__Task prompt__.
In the records that follow, the lines from the one containing "FtpPool.held (f_pool (snd" to the one containing "Retr := λ _, mret (inr []);", inclusive, are to be given again exactly.

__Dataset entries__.
=======
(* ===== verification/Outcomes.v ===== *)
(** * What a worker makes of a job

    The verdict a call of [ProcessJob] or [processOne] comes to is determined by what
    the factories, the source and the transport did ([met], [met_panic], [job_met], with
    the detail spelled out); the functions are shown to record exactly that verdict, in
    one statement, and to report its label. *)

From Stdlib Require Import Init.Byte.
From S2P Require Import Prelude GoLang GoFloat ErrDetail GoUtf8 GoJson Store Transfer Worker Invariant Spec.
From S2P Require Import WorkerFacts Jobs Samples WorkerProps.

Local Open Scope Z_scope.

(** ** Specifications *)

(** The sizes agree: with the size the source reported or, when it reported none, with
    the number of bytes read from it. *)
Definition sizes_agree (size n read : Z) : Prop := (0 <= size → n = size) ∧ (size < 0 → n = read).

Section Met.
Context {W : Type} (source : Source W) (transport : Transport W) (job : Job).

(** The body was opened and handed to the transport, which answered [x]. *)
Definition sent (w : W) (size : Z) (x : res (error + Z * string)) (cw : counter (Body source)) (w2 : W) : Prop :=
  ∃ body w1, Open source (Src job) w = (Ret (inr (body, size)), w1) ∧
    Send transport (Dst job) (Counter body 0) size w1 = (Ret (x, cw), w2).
=======
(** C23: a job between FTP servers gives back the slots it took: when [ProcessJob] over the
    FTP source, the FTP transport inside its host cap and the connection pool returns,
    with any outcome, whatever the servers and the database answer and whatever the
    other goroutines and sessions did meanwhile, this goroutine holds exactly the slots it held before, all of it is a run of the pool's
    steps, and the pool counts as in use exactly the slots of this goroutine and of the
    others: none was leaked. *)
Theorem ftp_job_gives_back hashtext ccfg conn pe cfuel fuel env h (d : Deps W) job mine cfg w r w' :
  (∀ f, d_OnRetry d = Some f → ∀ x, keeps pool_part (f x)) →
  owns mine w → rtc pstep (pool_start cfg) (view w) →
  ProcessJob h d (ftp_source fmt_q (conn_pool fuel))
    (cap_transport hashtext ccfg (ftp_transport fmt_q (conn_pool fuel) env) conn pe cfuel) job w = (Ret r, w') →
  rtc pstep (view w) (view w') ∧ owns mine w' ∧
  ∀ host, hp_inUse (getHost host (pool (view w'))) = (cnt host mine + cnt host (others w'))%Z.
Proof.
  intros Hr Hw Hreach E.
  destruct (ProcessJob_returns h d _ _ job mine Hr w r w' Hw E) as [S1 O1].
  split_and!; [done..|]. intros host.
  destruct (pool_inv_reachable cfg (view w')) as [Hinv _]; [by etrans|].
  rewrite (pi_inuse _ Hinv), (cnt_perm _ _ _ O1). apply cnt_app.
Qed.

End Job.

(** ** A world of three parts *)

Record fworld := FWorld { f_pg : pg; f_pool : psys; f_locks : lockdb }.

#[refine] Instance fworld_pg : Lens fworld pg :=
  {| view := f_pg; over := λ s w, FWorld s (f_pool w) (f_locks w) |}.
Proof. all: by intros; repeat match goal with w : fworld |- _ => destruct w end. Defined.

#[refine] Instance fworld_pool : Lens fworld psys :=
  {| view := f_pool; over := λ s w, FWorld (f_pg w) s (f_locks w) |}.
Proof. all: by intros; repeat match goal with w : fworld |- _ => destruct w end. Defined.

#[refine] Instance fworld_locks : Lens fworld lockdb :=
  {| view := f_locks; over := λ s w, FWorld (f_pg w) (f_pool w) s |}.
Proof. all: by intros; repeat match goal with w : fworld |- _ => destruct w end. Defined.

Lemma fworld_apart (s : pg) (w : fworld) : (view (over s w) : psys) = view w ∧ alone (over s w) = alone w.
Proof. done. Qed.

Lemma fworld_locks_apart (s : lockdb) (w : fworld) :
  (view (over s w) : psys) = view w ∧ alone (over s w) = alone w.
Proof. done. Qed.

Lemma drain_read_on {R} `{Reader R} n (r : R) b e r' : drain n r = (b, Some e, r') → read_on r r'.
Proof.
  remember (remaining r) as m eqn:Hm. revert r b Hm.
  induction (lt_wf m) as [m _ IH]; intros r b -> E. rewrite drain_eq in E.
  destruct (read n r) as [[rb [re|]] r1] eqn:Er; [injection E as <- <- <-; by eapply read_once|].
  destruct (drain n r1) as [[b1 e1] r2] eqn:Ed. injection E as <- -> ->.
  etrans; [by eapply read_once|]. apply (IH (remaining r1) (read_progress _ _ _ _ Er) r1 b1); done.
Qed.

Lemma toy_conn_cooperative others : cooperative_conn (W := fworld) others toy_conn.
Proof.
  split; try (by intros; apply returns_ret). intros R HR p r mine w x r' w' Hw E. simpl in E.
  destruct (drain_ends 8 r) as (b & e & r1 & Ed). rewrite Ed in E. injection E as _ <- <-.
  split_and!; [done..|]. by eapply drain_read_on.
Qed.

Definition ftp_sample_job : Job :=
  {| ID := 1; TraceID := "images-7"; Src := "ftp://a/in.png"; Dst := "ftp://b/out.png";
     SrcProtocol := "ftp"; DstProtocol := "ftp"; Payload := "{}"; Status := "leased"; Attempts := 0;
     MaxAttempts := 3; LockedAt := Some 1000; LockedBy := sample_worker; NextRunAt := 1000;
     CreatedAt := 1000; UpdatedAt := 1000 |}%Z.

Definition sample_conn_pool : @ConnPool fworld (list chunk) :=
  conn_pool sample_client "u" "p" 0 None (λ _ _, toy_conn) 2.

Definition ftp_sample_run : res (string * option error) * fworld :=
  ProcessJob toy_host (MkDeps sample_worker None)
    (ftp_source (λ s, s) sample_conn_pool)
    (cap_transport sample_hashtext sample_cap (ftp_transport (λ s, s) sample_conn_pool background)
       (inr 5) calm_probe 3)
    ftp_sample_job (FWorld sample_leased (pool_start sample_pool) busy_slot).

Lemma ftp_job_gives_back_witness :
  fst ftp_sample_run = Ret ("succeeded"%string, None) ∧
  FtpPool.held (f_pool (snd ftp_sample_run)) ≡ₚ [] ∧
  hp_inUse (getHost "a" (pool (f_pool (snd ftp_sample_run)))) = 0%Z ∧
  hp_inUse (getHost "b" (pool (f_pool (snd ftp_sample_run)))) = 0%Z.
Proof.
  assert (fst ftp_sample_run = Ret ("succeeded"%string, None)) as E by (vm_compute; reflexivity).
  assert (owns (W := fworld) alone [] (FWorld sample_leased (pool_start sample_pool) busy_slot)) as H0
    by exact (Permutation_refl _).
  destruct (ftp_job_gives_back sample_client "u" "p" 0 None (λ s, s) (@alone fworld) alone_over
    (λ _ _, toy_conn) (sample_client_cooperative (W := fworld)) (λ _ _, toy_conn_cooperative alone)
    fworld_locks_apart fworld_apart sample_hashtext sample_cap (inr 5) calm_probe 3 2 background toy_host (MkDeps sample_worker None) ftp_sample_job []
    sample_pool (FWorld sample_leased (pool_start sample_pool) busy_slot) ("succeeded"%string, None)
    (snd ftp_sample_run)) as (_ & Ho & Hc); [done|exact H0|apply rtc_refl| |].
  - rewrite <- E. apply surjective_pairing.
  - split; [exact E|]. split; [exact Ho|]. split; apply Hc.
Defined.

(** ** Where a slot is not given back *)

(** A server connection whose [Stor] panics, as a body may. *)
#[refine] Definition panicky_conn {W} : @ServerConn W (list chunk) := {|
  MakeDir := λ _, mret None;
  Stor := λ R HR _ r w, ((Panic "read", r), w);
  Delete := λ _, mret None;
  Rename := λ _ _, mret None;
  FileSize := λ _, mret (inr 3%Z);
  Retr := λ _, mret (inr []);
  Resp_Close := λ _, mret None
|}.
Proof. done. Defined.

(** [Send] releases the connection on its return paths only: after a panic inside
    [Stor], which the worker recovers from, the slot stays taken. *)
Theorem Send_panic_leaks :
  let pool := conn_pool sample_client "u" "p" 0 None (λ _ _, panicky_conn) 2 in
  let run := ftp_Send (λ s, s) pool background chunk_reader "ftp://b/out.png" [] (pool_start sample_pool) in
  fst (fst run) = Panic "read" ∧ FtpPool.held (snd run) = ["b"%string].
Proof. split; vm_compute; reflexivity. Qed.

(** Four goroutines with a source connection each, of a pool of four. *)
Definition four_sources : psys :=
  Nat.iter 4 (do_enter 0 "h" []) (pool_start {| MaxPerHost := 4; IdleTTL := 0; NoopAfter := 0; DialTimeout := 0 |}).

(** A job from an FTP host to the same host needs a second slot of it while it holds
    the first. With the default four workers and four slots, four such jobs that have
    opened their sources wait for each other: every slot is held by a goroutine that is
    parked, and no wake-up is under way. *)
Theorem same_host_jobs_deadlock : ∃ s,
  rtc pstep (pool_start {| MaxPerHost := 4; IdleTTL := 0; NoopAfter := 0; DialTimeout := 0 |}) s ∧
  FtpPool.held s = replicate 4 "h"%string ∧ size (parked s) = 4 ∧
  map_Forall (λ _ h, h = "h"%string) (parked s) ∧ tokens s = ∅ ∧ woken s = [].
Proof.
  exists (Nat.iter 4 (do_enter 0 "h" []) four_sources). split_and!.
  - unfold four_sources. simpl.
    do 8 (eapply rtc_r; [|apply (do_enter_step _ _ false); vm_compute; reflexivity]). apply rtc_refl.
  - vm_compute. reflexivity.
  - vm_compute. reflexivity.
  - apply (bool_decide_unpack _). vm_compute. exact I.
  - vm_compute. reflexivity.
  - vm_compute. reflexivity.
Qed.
=======
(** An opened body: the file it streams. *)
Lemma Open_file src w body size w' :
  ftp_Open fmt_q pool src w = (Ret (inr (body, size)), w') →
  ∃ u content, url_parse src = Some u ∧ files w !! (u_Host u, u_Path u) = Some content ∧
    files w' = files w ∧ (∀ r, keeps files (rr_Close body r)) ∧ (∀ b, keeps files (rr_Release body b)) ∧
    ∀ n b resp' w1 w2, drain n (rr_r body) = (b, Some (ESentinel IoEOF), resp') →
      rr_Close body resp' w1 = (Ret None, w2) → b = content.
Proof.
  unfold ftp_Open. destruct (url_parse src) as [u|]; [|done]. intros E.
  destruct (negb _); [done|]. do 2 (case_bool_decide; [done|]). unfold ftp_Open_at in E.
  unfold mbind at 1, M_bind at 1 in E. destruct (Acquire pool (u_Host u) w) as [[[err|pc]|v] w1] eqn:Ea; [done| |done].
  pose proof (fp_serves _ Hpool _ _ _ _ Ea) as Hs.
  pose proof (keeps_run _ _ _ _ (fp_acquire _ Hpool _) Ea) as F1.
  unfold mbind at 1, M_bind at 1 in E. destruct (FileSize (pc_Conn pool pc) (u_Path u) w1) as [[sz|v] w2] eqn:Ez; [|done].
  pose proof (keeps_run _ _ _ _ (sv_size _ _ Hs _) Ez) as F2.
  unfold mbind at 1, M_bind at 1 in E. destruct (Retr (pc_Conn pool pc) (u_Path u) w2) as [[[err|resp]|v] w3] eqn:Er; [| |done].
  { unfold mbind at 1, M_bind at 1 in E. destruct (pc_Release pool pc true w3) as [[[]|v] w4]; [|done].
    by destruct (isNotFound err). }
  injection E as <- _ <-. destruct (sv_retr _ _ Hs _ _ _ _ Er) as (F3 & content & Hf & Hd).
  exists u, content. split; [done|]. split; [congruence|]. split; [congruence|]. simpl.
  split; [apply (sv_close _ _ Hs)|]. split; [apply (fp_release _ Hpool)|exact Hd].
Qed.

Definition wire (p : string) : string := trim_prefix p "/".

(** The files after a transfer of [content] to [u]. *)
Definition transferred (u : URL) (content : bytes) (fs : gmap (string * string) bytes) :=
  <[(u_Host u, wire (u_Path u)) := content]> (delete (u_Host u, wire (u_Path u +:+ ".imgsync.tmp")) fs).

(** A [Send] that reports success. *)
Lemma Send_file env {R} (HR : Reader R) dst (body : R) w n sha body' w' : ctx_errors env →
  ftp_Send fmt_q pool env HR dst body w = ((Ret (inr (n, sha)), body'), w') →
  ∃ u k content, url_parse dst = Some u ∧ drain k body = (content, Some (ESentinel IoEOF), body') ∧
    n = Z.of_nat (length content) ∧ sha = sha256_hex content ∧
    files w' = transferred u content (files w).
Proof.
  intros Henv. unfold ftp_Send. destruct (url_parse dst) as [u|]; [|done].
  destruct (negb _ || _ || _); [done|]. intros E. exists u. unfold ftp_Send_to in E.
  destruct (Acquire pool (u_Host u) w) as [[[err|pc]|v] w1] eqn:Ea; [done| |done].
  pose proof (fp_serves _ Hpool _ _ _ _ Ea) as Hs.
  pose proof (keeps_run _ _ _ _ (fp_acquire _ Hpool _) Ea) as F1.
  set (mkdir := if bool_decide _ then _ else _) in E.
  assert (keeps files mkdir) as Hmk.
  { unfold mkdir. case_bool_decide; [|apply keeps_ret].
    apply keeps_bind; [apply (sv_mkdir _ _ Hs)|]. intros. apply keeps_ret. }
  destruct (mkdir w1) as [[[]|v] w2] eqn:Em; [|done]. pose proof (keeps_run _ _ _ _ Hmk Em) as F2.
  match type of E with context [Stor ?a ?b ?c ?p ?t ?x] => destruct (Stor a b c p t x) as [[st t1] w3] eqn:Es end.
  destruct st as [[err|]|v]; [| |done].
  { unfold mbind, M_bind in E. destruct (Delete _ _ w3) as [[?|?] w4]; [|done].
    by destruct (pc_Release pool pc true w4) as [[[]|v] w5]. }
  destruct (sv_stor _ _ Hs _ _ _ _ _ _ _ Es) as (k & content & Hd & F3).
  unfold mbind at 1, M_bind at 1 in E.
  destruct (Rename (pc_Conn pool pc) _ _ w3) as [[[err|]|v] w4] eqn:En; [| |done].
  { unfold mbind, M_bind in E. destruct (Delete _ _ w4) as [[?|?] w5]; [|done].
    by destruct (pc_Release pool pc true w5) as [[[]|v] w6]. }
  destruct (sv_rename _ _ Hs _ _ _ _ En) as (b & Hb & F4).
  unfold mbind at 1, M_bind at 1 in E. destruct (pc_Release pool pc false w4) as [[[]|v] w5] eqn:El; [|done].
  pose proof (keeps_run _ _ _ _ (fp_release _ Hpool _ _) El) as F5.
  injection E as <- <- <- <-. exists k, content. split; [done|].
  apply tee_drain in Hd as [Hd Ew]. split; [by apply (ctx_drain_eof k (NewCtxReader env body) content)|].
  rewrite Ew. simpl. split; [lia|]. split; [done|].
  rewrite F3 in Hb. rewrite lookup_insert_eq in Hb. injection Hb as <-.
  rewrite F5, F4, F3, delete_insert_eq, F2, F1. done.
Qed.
=======
__Solution for this problem__.
  FtpPool.held (f_pool (snd ftp_sample_run)) ≡ₚ [] ∧
  hp_inUse (getHost "a" (pool (f_pool (snd ftp_sample_run)))) = 0%Z ∧
  hp_inUse (getHost "b" (pool (f_pool (snd ftp_sample_run)))) = 0%Z.
Proof.
  assert (fst ftp_sample_run = Ret ("succeeded"%string, None)) as E by (vm_compute; reflexivity).
  assert (owns (W := fworld) alone [] (FWorld sample_leased (pool_start sample_pool) busy_slot)) as H0
    by exact (Permutation_refl _).
  destruct (ftp_job_gives_back sample_client "u" "p" 0 None (λ s, s) (@alone fworld) alone_over
    (λ _ _, toy_conn) (sample_client_cooperative (W := fworld)) (λ _ _, toy_conn_cooperative alone)
    fworld_locks_apart fworld_apart sample_hashtext sample_cap (inr 5) calm_probe 3 2 background toy_host (MkDeps sample_worker None) ftp_sample_job []
    sample_pool (FWorld sample_leased (pool_start sample_pool) busy_slot) ("succeeded"%string, None)
    (snd ftp_sample_run)) as (_ & Ho & Hc); [done|exact H0|apply rtc_refl| |].
  - rewrite <- E. apply surjective_pairing.
  - split; [exact E|]. split; [exact Ho|]. split; apply Hc.
Defined.

(** ** Where a slot is not given back *)

(** A server connection whose [Stor] panics, as a body may. *)
#[refine] Definition panicky_conn {W} : @ServerConn W (list chunk) := {|
  MakeDir := λ _, mret None;
  Stor := λ R HR _ r w, ((Panic "read", r), w);
  Delete := λ _, mret None;
  Rename := λ _ _, mret None;
  FileSize := λ _, mret (inr 3%Z);
  Retr := λ _, mret (inr []);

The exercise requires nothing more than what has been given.